By 
 

Greece and its creditors would do well to step back and survey the wreckage as they enter yet another week of brinkmanship: Data on capital flows suggest they’ve undone years of confidence-building in a matter of months.

Haggling over the terms of loans from Germany and other official creditors is bringing Greece ever closer to a worst-case outcome: a default on its debts and possibly its exit from the European Monetary Union. The protracted uncertainty itself is taking a toll. Worried depositors and investors are moving their euros out of Greece to safer places such as Germany, depriving the Greek economy of the private investment it desperately needs to grow.

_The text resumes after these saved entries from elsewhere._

Definition Code (value : string) (b : Error) : Error :=
  {| err_id := err_id b; err_href := err_href b; err_code := Some value;
     err_reason := err_reason b |}.

Definition Reason (value : string) (b : Error) : Error :=
  {| err_id := err_id b; err_href := err_href b; err_code := err_code b;
     err_reason := Some value |}.

Definition Error_Build (b : Error) : option Error * option error := (Some b, None).

(** ** State and effects *)

Inductive Level : Type := LevelDebug | LevelInfo | LevelError.

(** What a run of the handler does that can be seen from outside, in the
    order in which it happens: lines sent to the logger, reads and writes
    of the key store, and what is done with the response writer and with
    the next handler. *)
Inductive Event : Type :=
| Log (level : Level) (msg : string)
| KeysLoad (kid : string)
| KeysStore (kid : string) (key : PublicKey)
| SetHeader (name value : string)
| SendError (body : option Error)
| SendPanic
| ServeNext (r : Request).

Record St `{GoEnv} : Type := {
  hnd : Handler;
  ticks : nat;
  trace : list Event;
}.

Section Monad.
Context `{GoEnv}.

Definition M (A : Type) : Type := St -> A * St.

Definition ret {A} (a : A) : M A := fun st => (a, st).

Definition bind {A B} (m : M A) (k : A -> M B) : M B :=
  fun st => let (a, st') := m st in k a st'.

Definition gets {A} (f : Handler -> A) : M A := fun st => (f (hnd st), st).

Definition emit (e : Event) : M unit :=
  fun st => (tt, {| hnd := hnd st; ticks := ticks st; trace := trace st ++ [e] |}).

Definition logf (level : Level) (format : string) (args : list string) : M unit :=
  emit (Log level (Sprintf format args)).

(** [time.Now()]: the next reading of the clock. *)
Definition time_Now : M Time :=
  fun st => (clock (ticks st),
             {| hnd := hnd st; ticks := S (ticks st); trace := trace st |}).

(** [h.keys.Load(kid)], with [ok] as [Some]. *)
Definition keys_Load (kid : string) : M (option PublicKey) :=
  fun st => (keys (hnd st) !! kid,
             {| hnd := hnd st; ticks := ticks st; trace := trace st ++ [KeysLoad kid] |}).

Definition with_keys (h : Handler) (ks : gmap string PublicKey) : Handler :=
  {| logger := logger h; publicPaths := publicPaths h; keysFiles := keysFiles h;
     keysURLs := keysURLs h; keysClient := keysClient h; keys := ks;
     lastKeyReload := lastKeyReload h; aclItems := aclItems h; next := next h |}.

Definition with_lastKeyReload (h : Handler) (t : Time) : Handler :=
  {| logger := logger h; publicPaths := publicPaths h; keysFiles := keysFiles h;
     keysURLs := keysURLs h; keysClient := keysClient h; keys := keys h;
     lastKeyReload := t; aclItems := aclItems h; next := next h |}.

(** [h.keys.Store(kid, key)]. *)
Definition keys_Store (kid : string) (key : PublicKey) : M unit :=
  fun st => (tt, {| hnd := with_keys (hnd st) (<[kid := key]> (keys (hnd st)));
                    ticks := ticks st;
                    trace := trace st ++ [KeysStore kid key] |}).

Definition set_lastKeyReload (t : Time) : M unit :=
  fun st => (tt, {| hnd := with_lastKeyReload (hnd st) t; ticks := ticks st;
                    trace := trace st |}).

(** A [for ... range] loop whose body returns nothing. *)
Fixpoint for_each {A} (l : list A) (body : A -> M unit) : M unit :=
  match l with
  | [] => ret tt
  | x :: rest => bind (body x) (fun _ => for_each rest body)
  end.

End Monad.

Notation "x <- m ;; k" := (bind m (fun x => k))
  (at level 100, m at next level, right associativity).
Notation "m ;;; k" := (bind m (fun _ => k))
  (at level 100, right associativity).

(** ** Decoding a key *)

(** [base64.RawURLEncoding.DecodeString]: the URL alphabet, no padding,
    carriage returns and line feeds skipped, any other byte outside the
    alphabet an error, and a last group of two or three characters giving
    one or two bytes. *)
Definition decodeMap (c : ascii) : option Z :=
  let n := Z.of_nat (nat_of_ascii c) in
  if (65 <=? n) && (n <=? 90) then Some (n - 65)
  else if (97 <=? n) && (n <=? 122) then Some (n - 71)
  else if (48 <=? n) && (n <=? 57) then Some (n + 4)
  else if n =? 45 then Some 62
  else if n =? 95 then Some 63
  else None.

Fixpoint sextets (s : string) : option (list Z) :=
  match s with
  | EmptyString => Some []
  | String c s' =>
      if (Ascii.eqb c "010" || Ascii.eqb c "013")%bool then sextets s'
      else match decodeMap c with
           | None => None
           | Some v => cons v <$> sextets s'
           end
  end.

Fixpoint quanta (l : list Z) : option (list Z) :=
  match l with
  | [] => Some []
  | [_] => None
  | [a; b] =>
      let val := Z.lor (Z.shiftl a 18) (Z.shiftl b 12) in
      Some [Z.land (Z.shiftr val 16) 255]
  | [a; b; c] =>
      let val := Z.lor (Z.lor (Z.shiftl a 18) (Z.shiftl b 12)) (Z.shiftl c 6) in
      Some [Z.land (Z.shiftr val 16) 255; Z.land (Z.shiftr val 8) 255]
  | a :: b :: c :: d :: rest =>
      let val := Z.lor (Z.lor (Z.lor (Z.shiftl a 18) (Z.shiftl b 12)) (Z.shiftl c 6)) d in
      app [Z.land (Z.shiftr val 16) 255; Z.land (Z.shiftr val 8) 255; Z.land val 255]
        <$> quanta rest
  end.

Definition DecodeString (s : string) : result (list Z) :=
  match sextets s with
  | None => Err "illegal base64 data"
  | Some l =>
      match quanta l with
      | None => Err "illegal base64 data"
      | Some bytes => Ok bytes
      end
  end.

(** [new(big.Int).SetBytes]: the bytes as a big-endian number. *)
Definition SetBytes (bytes : list Z) : Z :=
  fold_left (fun acc b => acc * 256 + b) bytes 0.

(** [big.Int.Int64] of a number that is not negative, then [int] on a
    64-bit platform: the low 64 bits as a signed integer. *)
Definition Int64 (x : Z) : Z :=
  let u := x mod 2 ^ 64 in
  if u <? 2 ^ 63 then u else u - 2 ^ 64.

(** [parseKey] converts the key data loaded from the JSON document to an
    actual key. *)
Definition parseKey (data : keyData) : result PublicKey :=
  if negb (String.eqb (Kty data) "RSA")
  then Err (Sprintf "key type '%s' isn't supported" [Kty data])
  else
    match DecodeString (key_N data) with
    | Err e => Err e
    | Ok nb =>
        match DecodeString (key_E data) with
        | Err e => Err e
        | Ok eb => Ok {| N := SetBytes nb; E := Int64 (SetBytes eb) |}
        end
    end.

(** ** Loading the keys *)

Section Keys.
Context `{GoEnv}.

(** The lines that the loop of [readKeys] logs for a key record when
    debug is enabled. *)
Definition debugKey (keyData : keyData) : M unit :=
  debug <- gets (fun h => DebugEnabled (logger h)) ;;
  if debug then
    logf LevelDebug "Value of 'kid' is '%s'" [Kid keyData] ;;;
    logf LevelDebug "Value of 'kty' is '%s'" [Kty keyData] ;;;
    logf LevelDebug "Value of 'alg' is '%s'" [Alg keyData] ;;;
    logf LevelDebug "Value of 'e' is '%s'" [key_E keyData] ;;;
    logf LevelDebug "Value of 'n' is '%s'" [key_N keyData]
  else ret tt.

(** The body of the loop of [readKeys] for one key record.  The test
    before the message about 'n' reads [keyData.E] again, as the source
    does. *)
Definition readKey (keyData : keyData) : M unit :=
  debugKey keyData ;;;
  if String.eqb (Kid keyData) EmptyString then
    logf LevelError "Can't read key because 'kid' is empty" []
  else if String.eqb (Kty keyData) EmptyString then
    logf LevelError "Can't read key '%s' because 'kty' is empty" [Kid keyData]
  else if String.eqb (Alg keyData) EmptyString then
    logf LevelError "Can't read key '%s' because 'alg' is empty" [Kid keyData]
  else if String.eqb (key_E keyData) EmptyString then
    logf LevelError "Can't read key '%s' because 'e' is empty" [Kid keyData]
  else if String.eqb (key_E keyData) EmptyString then
    logf LevelError "Can't read key '%s' because 'n' is empty" [Kid keyData]
  else
    match parseKey keyData with
    | Err _ =>
        logf LevelError "Key '%s' will be ignored because it can't be parsed" [Kid keyData]
    | Ok key =>
        keys_Store (Kid keyData) key ;;;
        logf LevelInfo "Loaded key '%s'" [Kid keyData]
    end.

(** [readKeys] reads the keys from the key set available in the reader. *)
Definition readKeys (reader : Reader) : M (option error) :=
  match ReadAll reader with
  | Err e => ret (Some e)
  | Ok jsonData =>
      match json_Unmarshal jsonData with
      | Err e => ret (Some e)
      | Ok setData =>
          for_each (Keys setData) readKey ;;;
          ret None
      end
  end.

Definition loadKeysFile (file : string) : M (option error) :=
  match os_Open file with
  | Err e => ret (Some e)
  | Ok reader => readKeys reader
  end.

(** The deferred function of [loadKeysURL] closes the body after
    [readKeys] has returned. *)
Definition loadKeysURL (addr : string) : M (option error) :=
  match http_NewRequest addr with
  | Some e => ret (Some e)
  | None =>
      client <- gets keysClient ;;
      match http_Do client addr with
      | Err e => ret (Some e)
      | Ok response =>
          res <- readKeys (Body response) ;;
          match Body_Close response with
          | Some e =>
              logf LevelError "Can't close response body for request to '%s': %v" [addr; e]
          | None => ret tt
          end ;;;
          ret res
      end
  end.

Definition loadKeys : M (option error) :=
  files <- gets keysFiles ;;
  for_each files (fun keysFile =>
    logf LevelInfo "Loading keys from file '%s'" [keysFile] ;;;
    err <- loadKeysFile keysFile ;;
    match err with
    | Some e => logf LevelError "Can't load keys from file '%s': %v" [keysFile; e]
    | None => ret tt
    end) ;;;
  urls <- gets keysURLs ;;
  for_each urls (fun keysURL =>
    logf LevelInfo "Loading keys from URL '%s'" [keysURL] ;;;
    err <- loadKeysURL keysURL ;;
    match err with
    | Some e => logf LevelError "Can't load keys from URL '%s': %v" [keysURL; e]
    | None => ret tt
    end) ;;;
  ret None.

(** [time.Time.Sub]: the difference as a [time.Duration], which stops at
    the least and greatest 64-bit values. *)
Definition time_Sub (t u : Time) : Z :=
  Z.max (- 2 ^ 63) (Z.min (2 ^ 63 - 1) (t - u)).

Definition time_Since (t : Time) : M Z :=
  now <- time_Now ;;
  ret (time_Sub now t).

Definition Minute : Z := 60 * 1000000000.

(** [selectKey] selects the key that should be used to verify the token;
    it returns the pair of its named results [(key, err)]. *)
Definition selectKey (token : Token) : M (option PublicKey * option error) :=
  match tok_Header token !! "kid" with
  | None => ret (None, Some "token doesn't have a 'kid' field in the header")
  | Some value =>
      match value with
      | JString kid =>
          key <- keys_Load kid ;;
          match key with
          | Some _ => ret (key, None)
          | None =>
              last <- gets lastKeyReload ;;
              since <- time_Since last ;;
              if since >? 1 * Minute then
                err <- loadKeys ;;
                match err with
                | Some e => ret (None, Some e)
                | None =>
                    now <- time_Now ;;
                    set_lastKeyReload now ;;;
                    key <- keys_Load kid ;;
                    match key with
                    | Some _ => ret (key, None)
                    | None =>
                        ret (None,
                             Some (Sprintf "there is no key for key identifier '%s'" [kid]))
                    end
                end
              else
                ret (None, Some (Sprintf "there is no key for key identifier '%s'" [kid]))
          end
      | _ =>
          ret (None,
               Some (Sprintf "token has a 'kid' field, but it is a %T instead of a string"
                             [fmt_T value]))
      end
  end.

Data from the Greek central bank, which records each euro that leaves the country as a liability, suggest the capital flight has reached unprecedented proportions. Over the six months through March, about 62 billion euros ($67 billion) were taken out of Greece. That’s the equivalent of a quarter of the country’s gross domestic product. Here’s a chart:

Greece20150417

It’s hard to know when the exodus will end. Even if Greece and its creditors get past the current impasse, they will almost certainly have to start negotiations on a longer-term program to address a debt burden that, at more than 175 percent of GDP, remains far too large.

As Bloomberg View has argued, a better approach would be for Europe to focus on a final deal — including significant debt relief — that would quickly put Greece on a realistic trajectory toward solvency and economic recovery. The longer the bickering goes on, the more unnecessary damage will be done, eroding whatever benefits either side might hope to gain.